I walked past a Dandelion today (Taraxacum Officnale). Yes I know very exiting. However for the past few years Ive been studying with Al Ainsworth, Jake Cassar, Paul Kirkley and Craig Caudill and for the first time instead of just walking past a plant and not even bothering to look or know the name I was excited by actually knowing what it was and how to use it. Not only the Scientific name but also the Family Name (Asteraceae) and how to use the plant for food, medicinal and the nutritional properties.

Food Uses of Dandelion

The root has also traditionally been used to make a coffee substitute.
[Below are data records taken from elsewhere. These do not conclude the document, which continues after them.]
Lemma all_zero_zeros ks : all_zero (zeros ks).
Proof.
  unfold all_zero, zeros. apply Forall_forall. intros kv Hin.
  apply list_elem_of_fmap in Hin as [k [-> _]]. reflexivity.
Qed.

Lemma field_zeros k ks : k ∈ ks -> field k (zeros ks) = Some 0%Q.
Proof.
  induction ks as [|k' ks IH]; intros Hin.
  - inversion Hin.
  - simpl. destruct (String.eqb k k') eqn:E; [reflexivity|].
    apply IH. apply elem_of_cons in Hin as [->|H]; [|exact H].
    rewrite String.eqb_refl in E. discriminate.
Qed.

(** ** define_config.ts *)

(** C10: [defineConfig] is the identity on configurations: it returns its
    argument itself, whatever the configuration type holds; no field is
    filled in and no configuration is refused. *)
Theorem defineConfig_identity (ServerStatsConfig : Type) (c : ServerStatsConfig) :
  defineConfig c = c /\
  (forall (B : Type) (read : ServerStatsConfig -> B),
     read (defineConfig c) = read c).
Proof.
  split; [reflexivity | intros B f; reflexivity].
Qed.

(** ** The collectors' failure paths *)

Lemma queue_failure_zeros opts w :
  QueueCollector.Failure opts w ->
  collect (QueueCollector.queueCollector opts) w
  = Ok (zeros QueueCollector.success_keys).
Proof.
  intros H. unfold QueueCollector.queueCollector; simpl.
  destruct H as [ | bullmq Hq | bullmq queue Hq Hc | bullmq queue Hq Hw
                | bullmq queue Hq Hc ]; simpl.
  - reflexivity.
  - rewrite Hq. reflexivity.
  - rewrite Hq; simpl. rewrite Hc. reflexivity.
  - rewrite Hq; simpl. rewrite Hw.
    destruct (QueueCollector.getJobCounts queue); reflexivity.
  - rewrite Hq; simpl. rewrite Hc.
    destruct (QueueCollector.getJobCounts queue), (QueueCollector.getWorkers queue);
      reflexivity.
Qed.

Lemma queue_collect_total opts w :
  exists fragment,
    collect (QueueCollector.queueCollector opts) w = Ok fragment /\
    keys fragment = QueueCollector.success_keys.
Proof.
  unfold QueueCollector.queueCollector; simpl.
  destruct w as [bullmq|]; simpl; [|eexists; split; reflexivity].
  destruct (QueueCollector.new_Queue bullmq _ _) as [queue|]; simpl;
    [|eexists; split; reflexivity].
  destruct (QueueCollector.getJobCounts queue), (QueueCollector.getWorkers queue),
    (QueueCollector.close queue); simpl; eexists; split; reflexivity.
Qed.

Lemma call_or_zero_cases m :
  DbPoolCollector.call_or_zero m = Throw /\ m = Some Throw \/
  exists v, DbPoolCollector.call_or_zero m = Ok v.
Proof.
  destruct m as [[v|]|]; simpl; eauto.
Qed.

Lemma db_pool_failure_zeros opts w :
  DbPoolCollector.Failure opts w ->
  collect (DbPoolCollector.dbPoolCollector opts) w
  = Ok (zeros DbPoolCollector.success_keys).
Proof.
  intros H. unfold DbPoolCollector.dbPoolCollector; simpl.
  destruct H as [ | db Hg | db Hg | db Hp | db p Hp Hc ]; simpl.
  - reflexivity.
  - rewrite Hg. reflexivity.
  - rewrite Hg. reflexivity.
  - unfold DbPoolCollector.lookup_pool in Hp.
    destruct (DbPoolCollector.manager_get db _) as [[c|]|]; simpl in *;
      try reflexivity; try discriminate.
    injection Hp as Hp. rewrite Hp. reflexivity.
  - unfold DbPoolCollector.lookup_pool in Hp.
    destruct (DbPoolCollector.manager_get db _) as [[c|]|]; simpl in *;
      try reflexivity; try discriminate.
    injection Hp as Hp. rewrite Hp.
    destruct Hc as [Hc | [Hc | Hc]]; rewrite Hc; simpl.
    + reflexivity.
    + destruct (DbPoolCollector.call_or_zero (DbPoolCollector.numUsed p));
        reflexivity.
    + destruct (DbPoolCollector.call_or_zero (DbPoolCollector.numUsed p)),
        (DbPoolCollector.call_or_zero (DbPoolCollector.numFree p)); reflexivity.
Qed.

Lemma db_pool_collect_total opts w :
  exists fragment,
    collect (DbPoolCollector.dbPoolCollector opts) w = Ok fragment /\
    keys fragment = DbPoolCollector.success_keys.
Proof.
  unfold DbPoolCollector.dbPoolCollector; simpl.
  destruct w as [db|]; simpl; [|eexists; split; reflexivity].
  destruct (DbPoolCollector.manager_get db _) as [[c|]|]; simpl;
    try (eexists; split; reflexivity).
  destruct (DbPoolCollector.connection c ≫= DbPoolCollector.pool) as [p|]; simpl;
    try (eexists; split; reflexivity).
  destruct (DbPoolCollector.call_or_zero (DbPoolCollector.numUsed p)),
    (DbPoolCollector.call_or_zero (DbPoolCollector.numFree p)),
    (DbPoolCollector.call_or_zero (DbPoolCollector.numPendingAcquires p));
    simpl; eexists; split; reflexivity.
Qed.

Lemma app_outer_failure_zeros w :
  AppCollector.OuterFailure w ->
  collect AppCollector.appCollector w = Ok (zeros AppCollector.success_keys).
Proof.
  intros H. unfold AppCollector.appCollector; simpl.
  destruct H as [ | db [Hs | Hs] | db Hw | db He ]; simpl;
    unfold AppCollector.sessions_query, AppCollector.webhooks_query,
      AppCollector.emails_query in *.
  - reflexivity.
  - rewrite Hs. reflexivity.
  - rewrite Hs; simpl.
    destruct (AppCollector.count_first db "webhook_events" _) as [q2|]; simpl;
      [|reflexivity].
    destruct (AppCollector.count_first db "scheduled_emails" _) as [q3|]; simpl;
      reflexivity.
  - rewrite Hw.
    destruct (AppCollector.count_first db "sessions" _); reflexivity.
  - rewrite He.
    destruct (AppCollector.count_first db "sessions" _) as [q1|]; simpl;
      [|reflexivity].
    destruct (AppCollector.count_first db "webhook_events" _); reflexivity.
Qed.

(** The app collector on the path where all three queries are built: only
    a rejected [sessions] query reaches the outer [catch]. *)
Lemma app_collect_built db q1 q2 q3 :
  AppCollector.sessions_query db = Ok q1 ->
  AppCollector.webhooks_query db = Ok q2 ->
  AppCollector.emails_query db = Ok q3 ->
  collect AppCollector.appCollector (Fulfilled db) =
    match q1 with
    | Fulfilled r1 =>
        Ok [("onlineUsers", AppCollector.to_total r1);
            ("pendingWebhooks",
              match q2 with Fulfilled r2 => AppCollector.to_total r2 | Rejected => 0%Q end);
            ("pendingEmails",
              match q3 with Fulfilled r3 => AppCollector.to_total r3 | Rejected => 0%Q end)]
    | Rejected => Ok (zeros AppCollector.success_keys)
    end.
Proof.
  unfold AppCollector.sessions_query, AppCollector.webhooks_query,
    AppCollector.emails_query, AppCollector.appCollector; simpl.
  intros -> -> ->; simpl.
  destruct q1, q2, q3; reflexivity.
Qed.
(** X13. When the host refuses to start playback on the first render of
    the player, the cell [isPlaying] first says playing over a paused
    element; the rejection then sets it to paused, the element stays
    paused at an elapsed time of 0; and a later [togglePlay], once the
    host allows playback, starts the element. *)
Theorem blocked_autoplay_falls_back_to_paused (data : ActiveMediaState.t) :
  MinimizedPlayer.isMedia data = true →
  let st0 := MinimizedPlayer.mount false data in
  let st1 := MinimizedPlayer.playRejected false data st0 in
  let st2 := MinimizedPlayer.togglePlay true data st1 in
  (MinimizedPlayer.isPlaying st0 = true
   ∧ MinimizedPlayer.paused (MinimizedPlayer.media st0) = true)
  ∧ (MinimizedPlayer.isPlaying st1 = false
     ∧ MinimizedPlayer.paused (MinimizedPlayer.media st1) = true
     ∧ MinimizedPlayer.currentTime st1 = 0)
  ∧ (MinimizedPlayer.isPlaying st2 = true
     ∧ MinimizedPlayer.paused (MinimizedPlayer.media st2) = false).
Proof.
  intros Hmedia. cbv zeta.
  assert (MinimizedPlayer.mount false data
          = {| MinimizedPlayer.isPlaying := true; MinimizedPlayer.duration := Some 0;
               MinimizedPlayer.currentTime := 0;
               MinimizedPlayer.media :=
                 {| MinimizedPlayer.paused := true; MinimizedPlayer.mediaTime := 0;
                    MinimizedPlayer.mediaDuration := None |};
               MinimizedPlayer.resumeAt := ActiveMediaState.currentTime data |}) as ->.
  { unfold MinimizedPlayer.mount, MinimizedPlayer.setupEffect,
      MinimizedPlayer.modeEffect, MinimizedPlayer.playbackEffect, MinimizedPlayer.play.
    rewrite Hmedia. simpl.
    by destruct (mode_eqb (ActiveMediaState.mode data) modal). }
  destruct (mode_eqb (ActiveMediaState.mode data) modal) eqn:Hmode;
    cbv [MinimizedPlayer.playRejected MinimizedPlayer.togglePlay
         MinimizedPlayer.modeEffect MinimizedPlayer.playbackEffect
         MinimizedPlayer.play MinimizedPlayer.pause MinimizedPlayer.setIsPlaying
         MinimizedPlayer.setMedia MinimizedPlayer.isPlaying MinimizedPlayer.media
         MinimizedPlayer.paused MinimizedPlayer.currentTime negb andb];
    rewrite ?Hmedia, ?Hmode; cbv [negb andb MinimizedPlayer.isPlaying MinimizedPlayer.media
         MinimizedPlayer.paused MinimizedPlayer.currentTime]; done.
Qed.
The leaves of the plant can be eaten as a salad or fresh vegetable. In Asian cooking, the leaves are used like lettuce, boiled, made into soup or fried.

The flower buds can be added to omelettes and fritters, the flowers baked into cakes. Blossoms make a wine or beer is brewed from the whole plant before it flowers.

Nutritional Profile

The greens contain vitamins A, C, E, K, B6, beta carotene, folate, thiamine, riboflavin, calcium, iron, potassium and manganese.

Medicinal Uses

Polyphenols in the leaves fight inflammation in the body, Dandelion roots and leaves were used to treat liver problems. Native Americans boiled dandelion to treat kidney disease, swelling, skin problems, heartburn, and upset stomach. In traditional Chinese medicine, dandelion has been used to treat stomach problems, appendicitis, and breast problems, such as inflammation or lack of milk flow. In Europe, dandelion was used in remedies for fever, boils, eye problems, diabetes, and diarrhea.

With all the studies Ive been doing for the past few years I dont look at things quite the same way as I did before, not just plants but also trees, knots, anything really and not just how to identify and use but also how to apply things in a sustainable methodology. The locals must have thought I was stoned, just standing there in the middle of a roadway looking at a weed. One of those days when a simple flower can bring so much enlightenment.